Accordingly, quite a lot of work has been dedicated to developing sustainability
indicators as a tool for the assessment of sustainable development in the water industry.
Regardless, the ability to make sustainability inherent in decision-making remains a
challenge amid the complex business and regulatory context of the UK Water Industry.
In an effort to improve high-level investment decisions at the Water and Sewerage
Company Level, this research endeavors to explore various frameworks for uniting
business priorities, regulatory mandates, and sustainable development in order to
maintain a serviceable and sustainable urban water and wastewater system.
Working in conjunction with Southern Water, I initially set out to understand the
current investment structure and the business processes for making investment decisions.
The research revealed that investment decisions at Southern Water are largely dissociated
by asset category and incorporate large amounts of expert knowledge.

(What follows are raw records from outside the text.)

(* ===== verification/Platform.v ===== *)
(** * The platform, the crates and the crypto provider

    What the rest of the core is written against:
    - [Config] is [src/src/config.rs];
    - [Platform] is the outside world a method can observe: the clock behind
      [utils::time::now] ([src/src/utils/time.rs]) and the operating system's
      random generator;
    - [HexCrate] and [MlKemCrate] stand for the crates [hex] and [ml_kem];
      [mlkem768_keygen], [mlkem768_encapsulate] and [mlkem768_decapsulate] are
      the functions of [src/src/crypto/pq_x3dh.rs] on top of the latter;
    - [CryptoProvider] is the trait of [src/src/crypto/provider.rs], and
      [ProviderLaws] what the ratchet relies on of an implementation. *)

From S2P Require Import Prelude.

(** ** Configuration *)

Record Config := mkConfig {
  chacha_nonce_length : Z;
  max_skipped_messages : Z;
  max_message_jump : Z;
  max_skipped_message_age_seconds : Z;
  pq_ratchet_interval : Z;
  pq_ratchet_max_age_seconds : Z;
  prekey_cleanup_period_secs : Z;
}.

(** [keys::SPK_RETENTION_AFTER_ROTATION_SECS] *)
Definition SPK_RETENTION_AFTER_ROTATION_SECS : Z := 14 * 24 * 60 * 60.

Definition config_default : Config := {|
  chacha_nonce_length := 12;
  max_skipped_messages := 1000;
  max_message_jump := 2000;
  max_skipped_message_age_seconds := 7 * 24 * 60 * 60;
  pq_ratchet_interval := 16;
  pq_ratchet_max_age_seconds := 7 * 24 * 60 * 60;
  prekey_cleanup_period_secs := SPK_RETENTION_AFTER_ROTATION_SECS;
|}.

(** [Config::global()]: the [OnceLock] is only ever filled with the default. *)
Definition global : Config := config_default.
Lemma nonce_length : chacha_nonce_length global = 12.
Proof. reflexivity. Qed.
#[global] Opaque global.

(** ** The outside world *)

Class Platform := {
  World : Type;
  (** [SystemTime::now()] in seconds since the epoch, 0 before it. *)
  clock : World → World * Z;
  (** [OsRng.fill_bytes] on a buffer of [n] bytes. *)
  os_rng : Z → World → World * bytes;
}.

Class PlatformLaws `{Platform} : Prop := {
  clock_u64 : ∀ w, is_u64 (clock w).2;
  os_rng_len : ∀ n w, 0 ≤ n → len (os_rng n w).2 = n;
}.

(** A method of an object with state [S] that can also read the clock and
    the random generator. *)
Abbreviation method S E A := (stm (S * World) E A).

Section methods.
Context `{Platform} {S E : Type}.

(** [self.f] *)
Definition self : method S E S := λ sw, (sw, Ok sw.1).
(** [self.f = ...] *)
Definition update (f : S → S) : method S E unit := λ sw, ((f sw.1, sw.2), Ok tt).
(** [utils::time::now()], also as [unix_now()]. *)
Definition now : method S E Z := λ sw,
  let (w, t) := clock sw.2 in ((sw.1, w), Ok t).
(** A function that touches the world only. *)
Definition on_world {A} (m : stm World E A) : method S E A := λ sw,
  let (w, r) := m sw.2 in ((sw.1, w), r).
(** [inspect_err(|_| self.restore(...))] *)
Definition restore_on_err {A} (h : S → S) (m : method S E A) : method S E A :=
  on_err (λ sw, (h sw.1, sw.2)) m.
End methods.

(** The same clock, outside a method. *)
Definition read_clock `{Platform} {E} : stm World E Z := λ w, let (w, t) := clock w in (w, Ok t).

(** [match m { Ok(a) => .., Err(e) => .. }] on a call. *)
Definition attempt {S E E' A} (m : stm S E' A) : stm S E (res E' A) := λ s,
  match m s with
  | (s', Ok a) => (s', Ok (Ok a))
  | (s', Err e) => (s', Ok (Err e))
  | (s', Panic) => (s', Panic)
  end.

(** [m.map_err(f)] on a call. *)
Definition map_err_m {S E E' A} (f : E → E') (m : stm S E A) : stm S E' A := λ s,
  let (s', r) := m s in (s', map_err f r).

(** ** Crates *)

Class HexCrate := {
  hex_encode : bytes → string;
  hex_decode : string → option bytes;
}.

Class HexLaws `{HexCrate} : Prop := {
  hex_decode_encode : ∀ b, hex_decode (hex_encode b) = Some b;
}.

(** What [pq_x3dh.rs] calls of [ml_kem] at the 768 parameter set. Key
    generation and encapsulation draw from the system generator. *)
Class MlKemCrate `{Platform} := {
  mlkem_generate : World → World * (bytes * bytes);  (* encapsulation key, expanded decapsulation key *)
  mlkem_ek_valid : bytes → bool;                     (* EncapsulationKey::new *)
  mlkem_encapsulate : bytes → World → World * (bytes * bytes); (* ciphertext, shared secret *)
  mlkem_dk_valid : bytes → bool;                     (* from_expanded_bytes *)
  mlkem_decapsulate_slice : bytes → bytes → option bytes;
}.

Definition MLKEM768_PK_SIZE : Z := 1184.
Definition MLKEM768_SK_SIZE : Z := 2400.
Definition MLKEM768_CT_SIZE : Z := 1088.

(** FIPS 203: the sizes, and that decapsulation inverts encapsulation. *)
Class MlKemLaws `{MlKemCrate} : Prop := {
  mlkem_generate_sizes : ∀ w ek dk, (mlkem_generate w).2 = (ek, dk) →
    len ek = MLKEM768_PK_SIZE ∧ len dk = MLKEM768_SK_SIZE;
  mlkem_ct_size : ∀ ek w, len (mlkem_encapsulate ek w).2.1 = MLKEM768_CT_SIZE;
  mlkem_correct : ∀ w w' ek dk, (mlkem_generate w).2 = (ek, dk) →
    mlkem_ek_valid ek = true ∧ mlkem_dk_valid dk = true ∧
    mlkem_decapsulate_slice dk (mlkem_encapsulate ek w').2.1 =
      Some (mlkem_encapsulate ek w').2.2;
}.

Record MLKEMKeyPair := mkMLKEMKeyPair { mlkem_public_key : bytes; mlkem_secret_key : bytes }.
Record MLKEMEncapsulation := mkMLKEMEncapsulation {
  mlkem_ciphertext : bytes; mlkem_shared_secret : bytes }.

Inductive MlKemError :=
  | MlKemPublicKeySize (expected got : Z)
  | MlKemSecretKeySize (expected got : Z)
  | MlKemCiphertextSize (expected got : Z)
  | MlKemInvalidPublicKey
  | MlKemInvalidSecretKey
  | MlKemDecapsulationFailed.

Section mlkem768.
Context `{MlKemCrate}.

Definition mlkem768_keygen : stm World MlKemError MLKEMKeyPair := λ w,
  let '(w, (pk, sk)) := mlkem_generate w in
  (w, Ok {| mlkem_public_key := pk; mlkem_secret_key := sk |}).

Definition mlkem768_encapsulate (pk_bytes : bytes) : stm World MlKemError MLKEMEncapsulation :=
  if negb (len pk_bytes =? MLKEM768_PK_SIZE)
  then throw (MlKemPublicKeySize MLKEM768_PK_SIZE (len pk_bytes)) else
  if negb (mlkem_ek_valid pk_bytes) then throw MlKemInvalidPublicKey else λ w,
  let '(w, (ct, ss)) := mlkem_encapsulate pk_bytes w in
  (w, Ok {| mlkem_ciphertext := ct; mlkem_shared_secret := ss |}).

Definition mlkem768_decapsulate (sk_bytes ct_bytes : bytes) : res MlKemError bytes :=
  if negb (len sk_bytes =? MLKEM768_SK_SIZE)
  then Err (MlKemSecretKeySize MLKEM768_SK_SIZE (len sk_bytes)) else
  if negb (len ct_bytes =? MLKEM768_CT_SIZE)
  then Err (MlKemCiphertextSize MLKEM768_CT_SIZE (len ct_bytes)) else
  if negb (mlkem_dk_valid sk_bytes) then Err MlKemInvalidSecretKey else
  ok_or (mlkem_decapsulate_slice sk_bytes ct_bytes) MlKemDecapsulationFailed.
End mlkem768.

(** ** The provider *)

Inductive CryptoError :=
  | KeyGenerationError (m : string)
  | SigningError (m : string)
  | SignatureVerificationError (m : string)
  | KemEncapsulationError (m : string)
  | KemDecapsulationError (m : string)
  | AeadEncryptionError (m : string)
  | AeadDecryptionError (m : string)
  | KeyDerivationError (m : string)
  | NonceGenerationError (m : string)
  | InvalidInputError (m : string)
  | SerializationError (m : string)
  | DeserializationError (m : string)
  | InvalidKeyData
  | InvalidCiphertext
  | OtherCryptoError (m : string).

Class CryptoProvider `{Platform} := {
  KemPublicKey : Type;
  KemPrivateKey : Type;
  SignaturePublicKey : Type;
  SignaturePrivateKey : Type;
  AeadKey : Type;
  (** The [AsRef<\[u8\]>] and [Default] bounds of the associated types. *)
  kem_public_ref : KemPublicKey → bytes;
  kem_private_ref : KemPrivateKey → bytes;
  signature_public_ref : SignaturePublicKey → bytes;
  signature_private_ref : SignaturePrivateKey → bytes;
  aead_ref : AeadKey → bytes;
  aead_default : AeadKey;

  generate_kem_keys : stm World CryptoError (KemPrivateKey * KemPublicKey);
  from_private_key_to_public_key : KemPrivateKey → res CryptoError KemPublicKey;
  kem_public_key_from_bytes : bytes → KemPublicKey;
  kem_private_key_from_bytes : bytes → KemPrivateKey;
  aead_key_from_bytes : bytes → AeadKey;
  signature_public_key_from_bytes : bytes → SignaturePublicKey;
  signature_private_key_from_bytes : bytes → SignaturePrivateKey;
  generate_signature_keys : stm World CryptoError (SignaturePrivateKey * SignaturePublicKey);
  from_signature_private_to_public : SignaturePrivateKey → res CryptoError SignaturePublicKey;
  sign : SignaturePrivateKey → bytes → res CryptoError bytes;
  verify : SignaturePublicKey → bytes → bytes → res CryptoError unit;
  kem_encapsulate : KemPublicKey → stm World CryptoError (bytes * bytes);
  kem_decapsulate : KemPrivateKey → bytes → res CryptoError bytes;
  aead_encrypt : AeadKey → bytes → bytes → option bytes → res CryptoError bytes;
  aead_decrypt : AeadKey → bytes → bytes → option bytes → res CryptoError bytes;
  hkdf_derive_key : bytes → bytes → bytes → Z → res CryptoError bytes;
  kdf_rk : AeadKey → bytes → res CryptoError (AeadKey * AeadKey);
  kdf_ck : AeadKey → res CryptoError (AeadKey * AeadKey);
  generate_nonce : Z → stm World CryptoError bytes;
  provider_suite_id : Z;
}.

(** What the ratchet, the handshake and the storage code rely on of a suite:
    conversions that lose nothing, a Diffie-Hellman that agrees on both sides,
    an AEAD that opens what it sealed, and KDFs of the requested length. The
    classic suite's provider has them ([Classic.v]). *)
Class ProviderLaws `{CryptoProvider} : Prop := {
  kem_public_ref_from : ∀ b, kem_public_ref (kem_public_key_from_bytes b) = b;
  kem_public_from_ref : ∀ k, kem_public_key_from_bytes (kem_public_ref k) = k;
  kem_private_ref_from : ∀ b, kem_private_ref (kem_private_key_from_bytes b) = b;
  kem_private_from_ref : ∀ k, kem_private_key_from_bytes (kem_private_ref k) = k;
  aead_ref_from : ∀ b, aead_ref (aead_key_from_bytes b) = b;
  aead_from_ref : ∀ k, aead_key_from_bytes (aead_ref k) = k;

  generate_kem_keys_ok : ∀ w, ∃ w' sk pk,
    generate_kem_keys w = (w', Ok (sk, pk)) ∧ from_private_key_to_public_key sk = Ok pk;
  kem_public_len : ∀ sk pk, from_private_key_to_public_key sk = Ok pk →
    len (kem_public_ref pk) = 32;
  kem_public_no_panic : ∀ sk, from_private_key_to_public_key sk ≠ Panic;
  kem_decapsulate_no_panic : ∀ sk ct, kem_decapsulate sk ct ≠ Panic;
  dh_commutes : ∀ a pa b pb,
    from_private_key_to_public_key a = Ok pa → from_private_key_to_public_key b = Ok pb →
    kem_decapsulate a (kem_public_ref pb) = kem_decapsulate b (kem_public_ref pa);
  dh_defined : ∀ a pa b pb,
    from_private_key_to_public_key a = Ok pa → from_private_key_to_public_key b = Ok pb →
    ∃ z, kem_decapsulate a (kem_public_ref pb) = Ok z;

  hkdf_ok : ∀ salt ikm info l, 0 ≤ l ≤ 255 * 32 → ∃ out,
    hkdf_derive_key salt ikm info l = Ok out ∧ len out = l;
  kdf_rk_ok : ∀ rk dh, ∃ rk' ck, kdf_rk rk dh = Ok (rk', ck) ∧
    len (aead_ref rk') = 32 ∧ len (aead_ref ck) = 32;
  kdf_ck_ok : ∀ ck, ∃ mk ck', kdf_ck ck = Ok (mk, ck') ∧
    len (aead_ref mk) = 32 ∧ len (aead_ref ck') = 32;

  aead_encrypt_ok : ∀ k n p ad, len (aead_ref k) = 32 → len n = 12 → len p ≤ 2 ^ 32 →
    ∃ c, aead_encrypt k n p ad = Ok c;
  aead_decrypt_no_panic : ∀ k n c ad, len (aead_ref k) = 32 → len n = 12 →
    aead_decrypt k n c ad ≠ Panic;
  aead_roundtrip : ∀ k n p ad c,
    aead_encrypt k n p ad = Ok c → aead_decrypt k n c ad = Ok p;

  generate_nonce_ok : ∀ l w, 0 ≤ l → ∃ w' n, generate_nonce l w = (w', Ok n) ∧ len n = l;
}.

In an effort to
create a unified asset management plan that handles high-level asset investment, I looked
at three different priority-ranking methods: Southern Water's Priority Scoring Method
(which is currently under development), the Risk Based Priority Model (a model adopted
from the U.S. Department of Energy), and a Complex Adaptive Systems approach
(pioneered as part of the Swedish sustainable urban water program, MISTRA). The
result each of these models produces contributes toward understanding the influence
different aspects of the UK Water Industry has on asset investment. Ultimately, through
comparison, the goal is to construct a more sustainable investment decision framework
for high-level asset investment, capable of bringing together various projects, drivers, and
social, economic and environmental issues.